Beberapa pengawal langsung berteriak dan menyerbu Zhou Tai.
Dari tadi mereka hanya bisa melihat tanpa berbuat apa-apa, hampir saja menahan diri sampai sakit. Sekarang akhirnya ada sesuatu yang bisa mereka lakukan, tentu saja mereka tidak akan melewatkannya.
Sekelompok orang mengepung Zhou Tai, ada yang memelintir lengannya, ada yang memegangi pergelangan tangannya, ada yang menutup mulutnya.
Semua pengawal sibuk, suasananya amat gaduh.
“Apa yang sedang kalian lakukan?!” Di tengah kekacauan itu, tiba-tiba terdengar suara bentakan marah.
Semua orang menoleh ke arah suara, terlihat seorang pria paruh baya bergegas masuk dari luar pintu.
Wajahnya keras dan kejam, seluruh tubuhnya memancarkan aura preman yang kuat.
Dialah pemilik klub ini, penguasa dunia bawah Tiongkok Tengah, Huang Zhenqiang.
Sebelumnya, Huang Zhenqiang baru saja naik ke atas dan melihat banyak orang berseragam hitam tergeletak di koridor, lalu melihat pintu ruang VIP sudah roboh!
Huang Zhenqiang langsung merasa ada yang tidak beres, apa ada yang sedang membuat keributan di tempatnya?
Ia segera masuk ke ruang VIP, dan melihat kepala keamanan pribadinya dikuasai oleh sekelompok pria berseragam hitam.
“Kalian siapa? Berani-beraninya membuat keributan di wilayahku? Mau mati, ya?” Huang Zhenqiang langsung marah.
“Tuan Huang, salah paham!” Seorang pengawal berbaju hitam buru-buru berkata, “Kami pengawal Tuan Tang.”
Sambil berkata demikian, mereka pun melepaskan Zhou Tai.
“Apa yang terjadi?” Huang Zhenqiang bertanya dengan dahi berkerut.
Zhou Tai menunjuk ke arah Chen Yu, berkata cemas, “Tuan Huang, nanti saja dijelaskan, tolong selamatkan Tuan Tang dulu!”
Huang Zhenqiang melihat ke arah yang ditunjukkan Zhou Tai, wajahnya seketika berubah.

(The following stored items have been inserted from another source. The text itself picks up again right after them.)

(** * tpexternal.c: the transversal-property checker

    A shallow embedding of [src/tpexternal.c] (integer lists, [Binomial],
    [Combinations], [TransversalProperty] and the driver [main]) together
    with the properties of the specification that were checked against it.

    Conventions of the embedding.
    - A C [int] is a [Z]; the result of every [+], [-], [*] and [/] of the
      source on [int] operands goes through [CInt.wrap], the 32-bit
      two's-complement wrap-around.  Counting loops [for(i=lo;i<=hi;i++)]
      are iterations over the index range.
    - An [intlist] is the raw array: cell 0 holds the length, the elements
      follow.  Arrays of pointers and of [bool], whose cell 0 the program
      never initialises, are lists of their cells [1..].
    - An access outside an array, the use of a variable that was never
      assigned, reading past the end of the input and reading a number
      that is not in the range of [int] are [Undef].
    - [exit] ends the run with its status; [malloc] succeeds or fails as
      the next entry of the oracle [mallocs] of the world says.
    - Recursion of [TransversalProperty] is by fuel: the number of nested
      calls still allowed. *)

From Stdlib Require Import ZArith List Bool Lia String Ascii Sorted.
Import ListNotations.
Open Scope Z_scope.

(** ** C integers *)

Module CInt.

Definition INT_MAX : Z := 2147483647.
Definition INT_MIN : Z := -2147483648.

Definition wrap (z : Z) : Z := (z + 2 ^ 31) mod 2 ^ 32 - 2 ^ 31.

Definition add (a b : Z) : Z := wrap (a + b).
Definition sub (a b : Z) : Z := wrap (a - b).
Definition mul (a b : Z) : Z := wrap (a * b).
(** C division truncates toward zero. *)
Definition div (a b : Z) : Z := wrap (Z.quot a b).
(** The conversion [(unsigned)x]. *)
Definition to_unsigned (z : Z) : Z := z mod 2 ^ 32.

Definition in_range (z : Z) : Prop := INT_MIN <= z <= INT_MAX.
Definition in_rangeb (z : Z) : bool := (INT_MIN <=? z) && (z <=? INT_MAX).

End CInt.

Infix "+i" := CInt.add (at level 50, left associativity).
Infix "-i" := CInt.sub (at level 50, left associativity).
Infix "*i" := CInt.mul (at level 40, left associativity).
Infix "/i" := CInt.div (at level 40, left associativity).

(** ** The world, outcomes and the monad of the program *)

Record world : Type := World {
  mallocs : list bool;   (* results of the coming calls of malloc: false is NULL;
                            once exhausted every call succeeds *)
  stdin : list Z;        (* the numbers still to be read by scanf("%d") *)
  stdout : list string;  (* the lines printed so far *)
  stderr : list string   (* the diagnostics printed so far *)
}.

Inductive outcome (X : Type) : Type :=
| Ret (x : X) (w : world)          (* normal return *)
| Exited (status : Z) (w : world)  (* the process called exit(status) *)
| Undef                            (* behaviour the C standard leaves undefined *)
| NoFuel.                          (* the fuel of the embedding ran out *)

Arguments Ret {X} x w.
Arguments Exited {X} status w.
Arguments Undef {X}.
Arguments NoFuel {X}.

Definition M (X : Type) : Type := world -> outcome X.

Definition ret {X} (x : X) : M X := fun w => Ret x w.

Definition bind {X Y} (m : M X) (f : X -> M Y) : M Y :=
  fun w => match m w with
           | Ret x w' => f x w'
           | Exited s w' => Exited s w'
           | Undef => Undef
           | NoFuel => NoFuel
           end.

Declare Scope prog_scope.
Delimit Scope prog_scope with prog.
Notation "x <- m ;; f" := (bind m (fun x => f))
  (at level 100, m at next level, right associativity) : prog_scope.
Notation "m ;;; f" := (bind m (fun _ => f))
  (at level 100, right associativity) : prog_scope.

Definition undef {X} : M X := fun _ => Undef.
Definition out_of_fuel {X} : M X := fun _ => NoFuel.

(** A partial pure computation run inside the program. *)
Definition lift {X} (o : option X) : M X :=
  match o with Some x => ret x | None => undef end.

Definition EXIT_SUCCESS : Z := 0.
Definition EXIT_FAILURE : Z := 1.

Definition nl : string := String (ascii_of_nat 10) EmptyString.

(** [fprintf(stderr,"\n<msg>\n"); exit(EXIT_FAILURE);] *)
Definition fatal {X} (msg : string) : M X :=
  fun w => Exited EXIT_FAILURE
             (World (mallocs w) (stdin w) (stdout w)
                    (stderr w ++ [(nl ++ msg ++ nl)%string])).

(** [exit(status)] *)
Definition exit {X} (status : Z) : M X := fun w => Exited status w.

(** [malloc]: true when the block was obtained, false for NULL. *)
Definition malloc : M bool :=
  fun w => match mallocs w with
           | [] => Ret true w
           | b :: bs => Ret b (World bs (stdin w) (stdout w) (stderr w))
           end.

(** [scanf("%d",&x)] followed by a use of [x]; the behaviour is undefined
    when the number read is not in the range of [int]. *)
Definition scan_int : M Z :=
  fun w => match stdin w with
           | [] => Undef
           | z :: zs =>
               if CInt.in_rangeb z
               then Ret z (World (mallocs w) zs (stdout w) (stderr w))
               else Undef
           end.

(** [printf("%d\n",b)] for a [bool] b. *)
Definition show_bool (b : bool) : string := if b then "1"%string else "0"%string.

Definition print_bool (b : bool) : M unit :=
  fun w => Ret tt (World (mallocs w) (stdin w)
                         (stdout w ++ [(show_bool b ++ nl)%string]) (stderr w)).

(** ** Arrays *)

Definition intlist : Type := list Z.

(** [x[i]] on a raw array, cell 0 included. *)
Definition geti (x : intlist) (i : Z) : option Z :=
  if i <? 0 then None else nth_error x (Z.to_nat i).

Fixpoint replace_nth {T} (l : list T) (i : nat) (v : T) : option (list T) :=
  match l, i with
  | [], _ => None
  | _ :: t, O => Some (v :: t)
  | h :: t, S i' => option_map (cons h) (replace_nth t i' v)
  end.

(** [x[i]=v] on a raw array. *)
Definition seti (x : intlist) (i v : Z) : option intlist :=
  if i <? 0 then None else replace_nth x (Z.to_nat i) v.

(** [x[i]] and [x[i]=v] on an array given by its cells [1..]. *)
Definition get1 {T} (x : list T) (i : Z) : option T :=
  if i <? 1 then None else nth_error x (Z.to_nat (i - 1)).

Definition set1 {T} (x : list T) (i : Z) (v : T) : option (list T) :=
  if i <? 1 then None else replace_nth x (Z.to_nat (i - 1)) v.

(** [Length(x)] *)
Definition Length (x : intlist) : option Z := geti x 0.

(** [SetLength(x,length)] *)
Definition SetLength (x : intlist) (length : Z) : option intlist := seti x 0 length.

(** The integer list with the given elements. *)
Definition intlist_of (l : list Z) : intlist := Z.of_nat (List.length l) :: l.

Definition obind {X Y} (o : option X) (f : X -> option Y) : option Y :=
  match o with Some x => f x | None => None end.

Notation "x <-? o ;; f" := (obind o (fun x => f))
  (at level 100, o at next level, right associativity).

(** ** Counting loops *)

(** What the body of a loop does next: go on with the next index, or leave
    the loop ([break], or [return] from the function) with a value. *)
Inductive flow (S R : Type) : Type :=
| Next (s : S)
| Stop (r : R).

Arguments Next {S R} s.
Arguments Stop {S R} r.

(** [count] iterations at the indices [i, i+1, ...]. *)
Fixpoint loop_up {S R} (count : nat) (i : Z)
    (body : Z -> S -> option (flow S R)) (s : S) : option (flow S R) :=
  match count with
  | O => Some (Next s)
  | Datatypes.S c =>
      match body i s with
      | Some (Next s') => loop_up c (i + 1) body s'
      | other => other
      end
  end.

(** [for(i=lo;i<=hi;i++) body] *)
Definition for_up {S R} (lo hi : Z) (body : Z -> S -> option (flow S R)) (s : S)
    : option (flow S R) :=
  loop_up (Z.to_nat (hi - lo + 1)) lo body s.

(** [count] iterations at the indices [i, i-1, ...]. *)
Fixpoint loop_down {S R} (count : nat) (i : Z)
    (body : Z -> S -> option (flow S R)) (s : S) : option (flow S R) :=
  match count with
  | O => Some (Next s)
  | Datatypes.S c =>
      match body i s with
      | Some (Next s') => loop_down c (i - 1) body s'
      | other => other
      end
  end.

(** [for(i=hi;i>=lo;i--) body] *)
Definition for_down {S R} (hi lo : Z) (body : Z -> S -> option (flow S R)) (s : S)
    : option (flow S R) :=
  loop_down (Z.to_nat (hi - lo + 1)) hi body s.

(** ** Integer lists *)

(** [IntList(length)]: the cells of the new list are not initialised; they
    stand as 0 here and are written before they are read. *)
Definition IntList (length : Z) : M intlist :=
  (if length <? 0 then
     fatal "IntList error: negative length given for a list"
   else
     ok <- malloc ;;
     if negb ok then fatal "IntList error: malloc failed"
     else ret (length :: repeat 0 (Z.to_nat length)))%prog.

(** The loop [for(i=1;i<=length;i++) scanf("%d",&L[i]);] *)
Fixpoint read_cells (count : nat) (i : Z) (L : intlist) : M intlist :=
  match count with
  | O => ret L
  | Datatypes.S c =>
      (v <- scan_int ;;
       L' <- lift (seti L i v) ;;
       read_cells c (i + 1) L')%prog
  end.

(** [IntListRead()] *)
Definition IntListRead : M intlist :=
  (length <- scan_int ;;
   if length <? 0 then
     fatal "IntListRead error: negative length given for a list"
   else
     L <- IntList length ;;
     read_cells (Z.to_nat length) 1 L)%prog.

(** ** Binomial *)

(** [Binomial(n,k)]; the recursion is on [k], which the fuel follows. *)
Fixpoint Binomial_rec (fuel : nat) (n k : Z) : M Z :=
  if (n <? k) || (k <? 0) then fatal "Binomial error: n<k or k<0"
  else if k =? 0 then ret 1
  else match fuel with
       | O => out_of_fuel
       | Datatypes.S f =>
           (b <- Binomial_rec f (n -i 1) (k -i 1) ;;
            ret ((b *i n) /i k))%prog
       end.

Definition Binomial (n k : Z) : M Z := Binomial_rec (Z.to_nat k) n k.

(** ** Combinations *)

(** A loop [for(i=lo;...;i++)] without [break], run [count] times. *)
Fixpoint iter_up {S} (count : nat) (i : Z) (body : Z -> S -> option S) (s : S)
    : option S :=
  match count with
  | O => Some s
  | Datatypes.S c => s' <-? body i s ;; iter_up c (i + 1) body s'
  end.

(** The body of [for(j=k;j>=1;j--)] in [Combinations]: [prev] is
    [comb[i-1]] and [cur] is [comb[i]].  After the first inner loop [jj]
    equals [j], so the second one starts at [j+1]. *)
Definition successor_body (n k : Z) (prev : intlist) (j : Z) (cur : intlist)
    : option (flow intlist intlist) :=
  pj <-? geti prev j ;;
  if pj <? n -i (k -i j) then
    cur1 <-? iter_up (Z.to_nat (j - 1)) 1
               (fun jj c => v <-? geti prev jj ;; seti c jj v) cur ;;
    cur2 <-? seti cur1 j (pj +i 1) ;;
    cur3 <-? iter_up (Z.to_nat (k - j)) (j + 1)
               (fun jj c => v <-? geti c (jj -i 1) ;; seti c jj (v +i 1)) cur2 ;;
    Some (Stop cur3)
  else Some (Next cur).

(** The [i]-th combination made from the one before it. *)
Definition successor (n k : Z) (prev cur : intlist) : option intlist :=
  fl <-? for_down k 1 (successor_body n k prev) cur ;;
  match fl with
  | Next c => Some c
  | Stop c => Some c
  end.

(** The loop [for(i=2;i<=binom;i++)]; [cells] is the number of cells of the
    block [comb] points to and [table] holds [comb[1..i-1]]. *)
Fixpoint fill_table (count : nat) (i : Z) (n k cells : Z) (table : list intlist)
    : M (list intlist) :=
  match count with
  | O => ret table
  | Datatypes.S c =>
      (if cells <=? i then undef
       else
         cur <- IntList k ;;
         prev <- lift (get1 table (i -i 1)) ;;
         cur' <- lift (successor n k prev cur) ;;
         fill_table c (i + 1) n k cells (table ++ [cur']))%prog
  end.

(** [Combinations(n,k)]: the list returned holds [comb[1], comb[2], ...]. *)
Definition Combinations (n k : Z) : M (list intlist) :=
  (if (n <? k) || (k <? 0) then fatal "Combinations error: n<k or k<0"
   else
     binom <- Binomial n k ;;
     ok <- malloc ;;
     if negb ok then fatal "Combinations error: malloc failed"
     else
       let cells := CInt.to_unsigned (binom +i 1) in
       if cells <=? 1 then undef
       else
         c1 <- IntList k ;;
         c1' <- lift (iter_up (Z.to_nat k) 1 (fun j c => seti c j j) c1) ;;
         fill_table (Z.to_nat (binom - 1)) 2 n k cells [c1'])%prog.

(** ** TransversalProperty *)

(** Lines 168-175: count the points of the first [k-1] parts and copy [R]. *)
Definition count_body (k : Z) (A : intlist) (R : list bool) (i : Z)
    (st : Z * Z * list bool) : option (Z * Z * list bool) :=
  let '(Acount, Rnewcount, Rnew) := st in
  a <-? geti A i ;;
  b <-? get1 R i ;;
  Rnew' <-? set1 Rnew i b ;;
  Some (if a <? k then Acount +i 1 else Acount,
        if b then Rnewcount +i 1 else Rnewcount,
        Rnew').

(** Lines 191-206: the body of the loop over the points of [c];
    [Stop] is [injective=false; break]. *)
Definition check_body (k : Z) (A cosetrep c : intlist) (j : Z)
    (st : list bool * option Z) : option (flow (list bool * option Z) (option Z)) :=
  let '(covered, kpoint) := st in
  cj <-? geti c j ;;
  p <-? geti cosetrep cj ;;
  part <-? geti A p ;;
  cov <-? get1 covered part ;;
  if cov then Some (Stop kpoint)
  else
    covered' <-? set1 covered part true ;;
    Some (Next (covered', if part =? k then Some p else kpoint)).
(** * Filtering and pagination core of the book catalogue

    A shallow embedding of [src/book.js] (the catalogue entry and its
    [matches] predicate) and [src/bookList.js] (the catalogue view with
    [search], [getCurrentBookPage], [remainingCount] and [nextPage]),
    followed by the properties the specification states about them.

    Modelling conventions.
    - A JavaScript string is the list of its UTF-16 code units, a code
      unit being a number below 2^16.  [trim], [includes] and [===] are
      defined on code units as ECMAScript defines them.
    - [toLowerCase] is Unicode's full lower-casing, which depends on tables
      this development does not contain; like the members that every
      object inherits from [Object.prototype], it is taken from the host
      ([JsString.Host]), and every statement holds for whatever the host
      provides.
    - A JavaScript number that the code only uses as an integer
      ([booksPerPage], [currentPage], array lengths and indices) is a [Z].
    - An object with mutable fields is a record threaded through a small
      state monad; a method is a computation in that monad.
    - A [TypeError] is modelled only in [Module Dyn], where the fields of
      an entry are untyped JavaScript values. *)

From Stdlib Require Import ZArith NArith List String Ascii Bool Lia.
From stdpp Require Import base list.
Import ListNotations.

Local Open Scope Z_scope.

(** ** JavaScript strings *)

Module JsString.

(** A UTF-16 code unit. *)
Definition codeUnit : Type := N.

(** A string value: its code units, in order. *)
Definition t : Type := list codeUnit.

(** A string literal of the source text whose characters are ASCII. *)
Definition lit (s : string) : t := map N_of_ascii (list_ascii_of_string s).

Apakah Chen Yu benar-benar ingin membunuh Tang Ao? Sebenarnya apa yang telah terjadi sampai membuat keadaan menjadi seperti ini?
Orang lain mungkin tertipu oleh penampilan polos Chen Yu, mengira dia tak akan tega membunuh orang.
Tapi Huang Zhenqiang tahu dengan jelas, Chen Yu pernah membunuh tiga pembunuh sekaligus.
Membunuh baginya bukan perkara sulit.
“Paman Huang, tolong aku...” Tang Ao karena kehilangan banyak darah, hampir pingsan, memanggil dengan suara lemah.
“Adik, tahan dulu pisau itu!” Huang Zhenqiang tak sempat menebak sebab-musabab kejadian ini, ia buru-buru berjalan ke sisi Chen Yu dan berkata, “Ini putra kandung Tuan Tang, berarti juga keponakanku.”
Chen Yu berkata datar, “Aku tahu. Kalau tidak, dia sudah jadi mayat sekarang.”
Huang Zhenqiang pun sedikit lega, “Apa dia menyinggungmu? Maafkan dia kali ini, nanti aku akan memberinya pelajaran keras!”
“Didikanmu aku tak bisa percaya,” Chen Yu mendengus pelan, lalu berkata langsung, “Anakmu sendiri saja seperti apa kelakuannya? Apa kau bisa mendidik anak orang lain?”
Huang Zhenqiang tak bisa menjawab, wajahnya penuh canggung.
Chen Yu mengangkat alis, “Aku hanya ingin tanya, kau dan Tuan Tang bagaimana mendidik anak-anak kalian? Kenapa satu lebih buruk dari yang lain?”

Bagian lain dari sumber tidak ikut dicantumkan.